### Directions for this task
Begin at the first line of the records below and, please, give each line again exactly until the line with "one pass of the main" is included.

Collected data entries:
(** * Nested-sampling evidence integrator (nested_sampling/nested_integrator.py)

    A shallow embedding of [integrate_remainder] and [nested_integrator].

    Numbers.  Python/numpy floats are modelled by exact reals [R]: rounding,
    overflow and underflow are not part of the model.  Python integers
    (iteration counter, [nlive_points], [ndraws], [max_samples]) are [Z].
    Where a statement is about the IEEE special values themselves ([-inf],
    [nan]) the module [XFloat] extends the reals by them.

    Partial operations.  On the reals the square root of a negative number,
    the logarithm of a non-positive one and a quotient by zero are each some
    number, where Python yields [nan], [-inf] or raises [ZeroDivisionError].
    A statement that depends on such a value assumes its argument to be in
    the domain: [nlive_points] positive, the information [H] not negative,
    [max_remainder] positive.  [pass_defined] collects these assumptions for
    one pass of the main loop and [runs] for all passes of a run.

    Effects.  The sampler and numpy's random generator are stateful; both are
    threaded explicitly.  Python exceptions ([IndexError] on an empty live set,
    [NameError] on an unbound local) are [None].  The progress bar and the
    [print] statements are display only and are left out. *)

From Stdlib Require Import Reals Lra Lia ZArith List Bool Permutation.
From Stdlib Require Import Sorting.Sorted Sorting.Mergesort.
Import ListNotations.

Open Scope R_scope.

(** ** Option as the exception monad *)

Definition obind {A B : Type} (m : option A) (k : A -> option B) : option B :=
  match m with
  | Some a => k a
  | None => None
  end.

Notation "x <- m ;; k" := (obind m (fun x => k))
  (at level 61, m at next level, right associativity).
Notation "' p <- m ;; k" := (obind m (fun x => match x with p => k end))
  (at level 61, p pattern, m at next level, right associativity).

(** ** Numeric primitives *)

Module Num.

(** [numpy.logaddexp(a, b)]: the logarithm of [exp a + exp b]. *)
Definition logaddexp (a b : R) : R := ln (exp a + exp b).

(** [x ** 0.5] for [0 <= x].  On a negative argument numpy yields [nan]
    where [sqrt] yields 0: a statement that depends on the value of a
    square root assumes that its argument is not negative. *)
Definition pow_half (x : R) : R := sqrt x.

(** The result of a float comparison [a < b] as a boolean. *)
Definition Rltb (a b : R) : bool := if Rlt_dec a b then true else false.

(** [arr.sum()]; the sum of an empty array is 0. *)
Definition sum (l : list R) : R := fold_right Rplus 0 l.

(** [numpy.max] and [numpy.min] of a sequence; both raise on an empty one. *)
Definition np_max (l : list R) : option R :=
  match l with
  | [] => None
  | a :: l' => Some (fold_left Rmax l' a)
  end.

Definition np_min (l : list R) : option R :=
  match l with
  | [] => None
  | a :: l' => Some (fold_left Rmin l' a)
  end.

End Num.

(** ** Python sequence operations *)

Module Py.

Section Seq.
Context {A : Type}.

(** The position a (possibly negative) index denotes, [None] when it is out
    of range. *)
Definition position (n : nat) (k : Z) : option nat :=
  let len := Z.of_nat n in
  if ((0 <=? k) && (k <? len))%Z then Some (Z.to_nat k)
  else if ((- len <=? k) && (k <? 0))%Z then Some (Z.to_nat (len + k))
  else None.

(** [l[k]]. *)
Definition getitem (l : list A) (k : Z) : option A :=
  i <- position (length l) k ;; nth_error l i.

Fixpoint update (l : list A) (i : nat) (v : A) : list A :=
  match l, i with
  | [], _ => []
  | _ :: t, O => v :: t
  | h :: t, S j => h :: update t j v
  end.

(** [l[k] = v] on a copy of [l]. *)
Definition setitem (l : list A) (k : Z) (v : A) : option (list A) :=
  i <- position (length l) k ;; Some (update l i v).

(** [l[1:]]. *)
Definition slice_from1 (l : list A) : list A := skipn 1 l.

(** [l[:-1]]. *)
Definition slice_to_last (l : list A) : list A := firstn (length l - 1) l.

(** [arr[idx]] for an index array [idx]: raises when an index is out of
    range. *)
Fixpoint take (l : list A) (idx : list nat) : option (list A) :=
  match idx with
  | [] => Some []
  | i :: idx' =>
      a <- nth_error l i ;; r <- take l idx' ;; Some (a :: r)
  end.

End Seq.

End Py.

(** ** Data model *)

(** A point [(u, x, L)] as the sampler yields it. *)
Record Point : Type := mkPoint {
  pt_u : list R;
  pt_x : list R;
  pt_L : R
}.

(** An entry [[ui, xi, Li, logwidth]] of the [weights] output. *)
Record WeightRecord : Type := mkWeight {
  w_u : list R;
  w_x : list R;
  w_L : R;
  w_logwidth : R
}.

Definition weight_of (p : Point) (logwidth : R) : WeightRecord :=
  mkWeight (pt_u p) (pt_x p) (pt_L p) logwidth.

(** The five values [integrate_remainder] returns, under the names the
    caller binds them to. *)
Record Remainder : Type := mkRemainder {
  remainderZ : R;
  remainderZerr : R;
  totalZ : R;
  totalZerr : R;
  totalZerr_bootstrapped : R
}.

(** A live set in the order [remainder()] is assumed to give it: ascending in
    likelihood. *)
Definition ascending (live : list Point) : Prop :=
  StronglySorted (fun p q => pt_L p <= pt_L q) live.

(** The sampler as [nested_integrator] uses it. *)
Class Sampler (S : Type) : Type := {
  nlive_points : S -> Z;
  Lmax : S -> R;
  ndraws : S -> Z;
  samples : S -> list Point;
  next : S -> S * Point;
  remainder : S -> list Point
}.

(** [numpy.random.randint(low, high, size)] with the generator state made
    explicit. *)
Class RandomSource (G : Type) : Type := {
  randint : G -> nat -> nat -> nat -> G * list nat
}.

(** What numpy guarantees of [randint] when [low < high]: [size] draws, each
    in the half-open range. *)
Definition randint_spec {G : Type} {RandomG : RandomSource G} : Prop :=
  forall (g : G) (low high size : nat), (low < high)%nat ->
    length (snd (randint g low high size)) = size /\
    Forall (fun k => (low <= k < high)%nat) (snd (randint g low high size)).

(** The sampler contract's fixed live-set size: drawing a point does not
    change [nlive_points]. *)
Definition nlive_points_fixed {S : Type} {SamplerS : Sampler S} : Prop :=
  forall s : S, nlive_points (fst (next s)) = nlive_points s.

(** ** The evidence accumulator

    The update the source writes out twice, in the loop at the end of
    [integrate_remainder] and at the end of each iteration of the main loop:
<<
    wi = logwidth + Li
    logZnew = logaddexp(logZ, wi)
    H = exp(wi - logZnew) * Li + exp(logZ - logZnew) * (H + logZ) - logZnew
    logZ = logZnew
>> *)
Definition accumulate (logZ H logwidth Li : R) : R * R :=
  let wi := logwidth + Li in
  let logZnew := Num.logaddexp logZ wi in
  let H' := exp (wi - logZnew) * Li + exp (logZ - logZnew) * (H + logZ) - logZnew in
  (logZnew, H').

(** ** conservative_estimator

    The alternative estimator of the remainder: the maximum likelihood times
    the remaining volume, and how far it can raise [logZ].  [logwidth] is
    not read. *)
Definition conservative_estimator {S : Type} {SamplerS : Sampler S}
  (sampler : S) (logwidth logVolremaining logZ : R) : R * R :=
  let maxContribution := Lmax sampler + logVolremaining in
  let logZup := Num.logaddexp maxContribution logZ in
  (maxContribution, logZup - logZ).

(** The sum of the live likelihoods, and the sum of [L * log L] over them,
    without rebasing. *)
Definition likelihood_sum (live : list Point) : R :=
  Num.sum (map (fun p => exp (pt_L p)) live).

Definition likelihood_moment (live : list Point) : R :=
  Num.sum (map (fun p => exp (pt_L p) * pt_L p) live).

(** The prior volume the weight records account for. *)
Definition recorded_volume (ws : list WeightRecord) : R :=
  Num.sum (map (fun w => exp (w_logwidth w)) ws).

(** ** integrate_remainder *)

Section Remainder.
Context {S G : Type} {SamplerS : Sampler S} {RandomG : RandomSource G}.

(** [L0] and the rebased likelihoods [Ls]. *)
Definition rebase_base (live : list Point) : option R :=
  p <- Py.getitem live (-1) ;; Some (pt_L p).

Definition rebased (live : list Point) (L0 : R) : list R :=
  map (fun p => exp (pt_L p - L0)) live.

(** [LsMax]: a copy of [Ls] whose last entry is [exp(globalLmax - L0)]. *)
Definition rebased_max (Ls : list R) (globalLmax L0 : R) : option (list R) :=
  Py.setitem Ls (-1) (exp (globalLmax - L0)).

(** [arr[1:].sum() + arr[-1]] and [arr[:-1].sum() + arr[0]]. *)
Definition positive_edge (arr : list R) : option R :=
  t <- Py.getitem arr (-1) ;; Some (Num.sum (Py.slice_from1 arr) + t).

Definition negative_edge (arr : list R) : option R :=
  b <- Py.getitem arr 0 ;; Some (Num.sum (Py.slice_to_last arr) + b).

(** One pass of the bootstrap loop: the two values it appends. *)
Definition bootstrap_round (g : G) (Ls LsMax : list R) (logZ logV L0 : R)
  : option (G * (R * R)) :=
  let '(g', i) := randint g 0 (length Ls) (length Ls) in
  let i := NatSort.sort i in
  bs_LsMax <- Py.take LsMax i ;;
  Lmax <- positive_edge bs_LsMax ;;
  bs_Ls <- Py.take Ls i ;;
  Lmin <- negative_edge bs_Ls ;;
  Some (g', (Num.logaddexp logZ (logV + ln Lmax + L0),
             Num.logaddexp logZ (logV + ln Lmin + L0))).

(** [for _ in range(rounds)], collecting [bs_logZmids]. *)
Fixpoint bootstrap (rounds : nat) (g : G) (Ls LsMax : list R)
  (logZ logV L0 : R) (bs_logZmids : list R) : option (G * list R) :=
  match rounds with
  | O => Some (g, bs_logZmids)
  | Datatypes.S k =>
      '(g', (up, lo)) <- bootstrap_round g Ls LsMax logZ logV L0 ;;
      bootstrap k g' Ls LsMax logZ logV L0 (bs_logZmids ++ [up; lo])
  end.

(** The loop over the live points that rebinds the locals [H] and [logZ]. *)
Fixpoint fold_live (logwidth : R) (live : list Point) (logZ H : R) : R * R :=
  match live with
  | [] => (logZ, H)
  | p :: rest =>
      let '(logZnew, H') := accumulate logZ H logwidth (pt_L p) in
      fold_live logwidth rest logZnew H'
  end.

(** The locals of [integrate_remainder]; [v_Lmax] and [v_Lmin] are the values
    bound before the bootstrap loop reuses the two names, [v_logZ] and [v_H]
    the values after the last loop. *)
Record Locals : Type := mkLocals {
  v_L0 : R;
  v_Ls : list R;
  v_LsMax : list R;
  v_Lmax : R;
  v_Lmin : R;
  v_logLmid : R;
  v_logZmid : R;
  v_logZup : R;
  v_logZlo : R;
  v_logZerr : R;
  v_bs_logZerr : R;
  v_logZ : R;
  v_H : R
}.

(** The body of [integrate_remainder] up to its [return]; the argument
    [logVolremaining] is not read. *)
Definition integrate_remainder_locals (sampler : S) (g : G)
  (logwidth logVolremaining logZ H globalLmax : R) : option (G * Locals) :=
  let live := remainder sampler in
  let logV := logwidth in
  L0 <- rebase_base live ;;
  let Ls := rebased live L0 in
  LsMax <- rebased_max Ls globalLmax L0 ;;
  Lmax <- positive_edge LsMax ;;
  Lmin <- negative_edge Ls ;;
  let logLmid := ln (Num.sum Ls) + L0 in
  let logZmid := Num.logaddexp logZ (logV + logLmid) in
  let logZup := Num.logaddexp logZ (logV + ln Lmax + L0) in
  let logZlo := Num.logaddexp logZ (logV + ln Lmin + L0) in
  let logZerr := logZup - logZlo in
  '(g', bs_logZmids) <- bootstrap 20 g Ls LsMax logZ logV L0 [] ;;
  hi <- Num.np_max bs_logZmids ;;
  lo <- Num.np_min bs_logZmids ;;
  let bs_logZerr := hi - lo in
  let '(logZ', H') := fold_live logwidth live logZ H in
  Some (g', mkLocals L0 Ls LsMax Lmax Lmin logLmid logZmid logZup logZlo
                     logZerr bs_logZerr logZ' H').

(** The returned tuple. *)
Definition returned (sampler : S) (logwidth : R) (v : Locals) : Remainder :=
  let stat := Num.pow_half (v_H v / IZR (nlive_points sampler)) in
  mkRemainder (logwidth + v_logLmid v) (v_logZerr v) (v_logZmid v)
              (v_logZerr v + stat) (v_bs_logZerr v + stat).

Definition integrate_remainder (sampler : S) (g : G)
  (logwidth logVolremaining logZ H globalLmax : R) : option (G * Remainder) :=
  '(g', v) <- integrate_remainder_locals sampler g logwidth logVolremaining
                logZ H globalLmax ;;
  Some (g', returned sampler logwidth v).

### Exercise answer
(** * Nested-sampling evidence integrator (nested_sampling/nested_integrator.py)

    A shallow embedding of [integrate_remainder] and [nested_integrator].

    Numbers.  Python/numpy floats are modelled by exact reals [R]: rounding,
    overflow and underflow are not part of the model.  Python integers
    (iteration counter, [nlive_points], [ndraws], [max_samples]) are [Z].
    Where a statement is about the IEEE special values themselves ([-inf],
    [nan]) the module [XFloat] extends the reals by them.

    Partial operations.  On the reals the square root of a negative number,
    the logarithm of a non-positive one and a quotient by zero are each some
    number, where Python yields [nan], [-inf] or raises [ZeroDivisionError].
    A statement that depends on such a value assumes its argument to be in
    the domain: [nlive_points] positive, the information [H] not negative,
    [max_remainder] positive.  [pass_defined] collects these assumptions for
    one pass of the main loop and [runs] for all passes of a run.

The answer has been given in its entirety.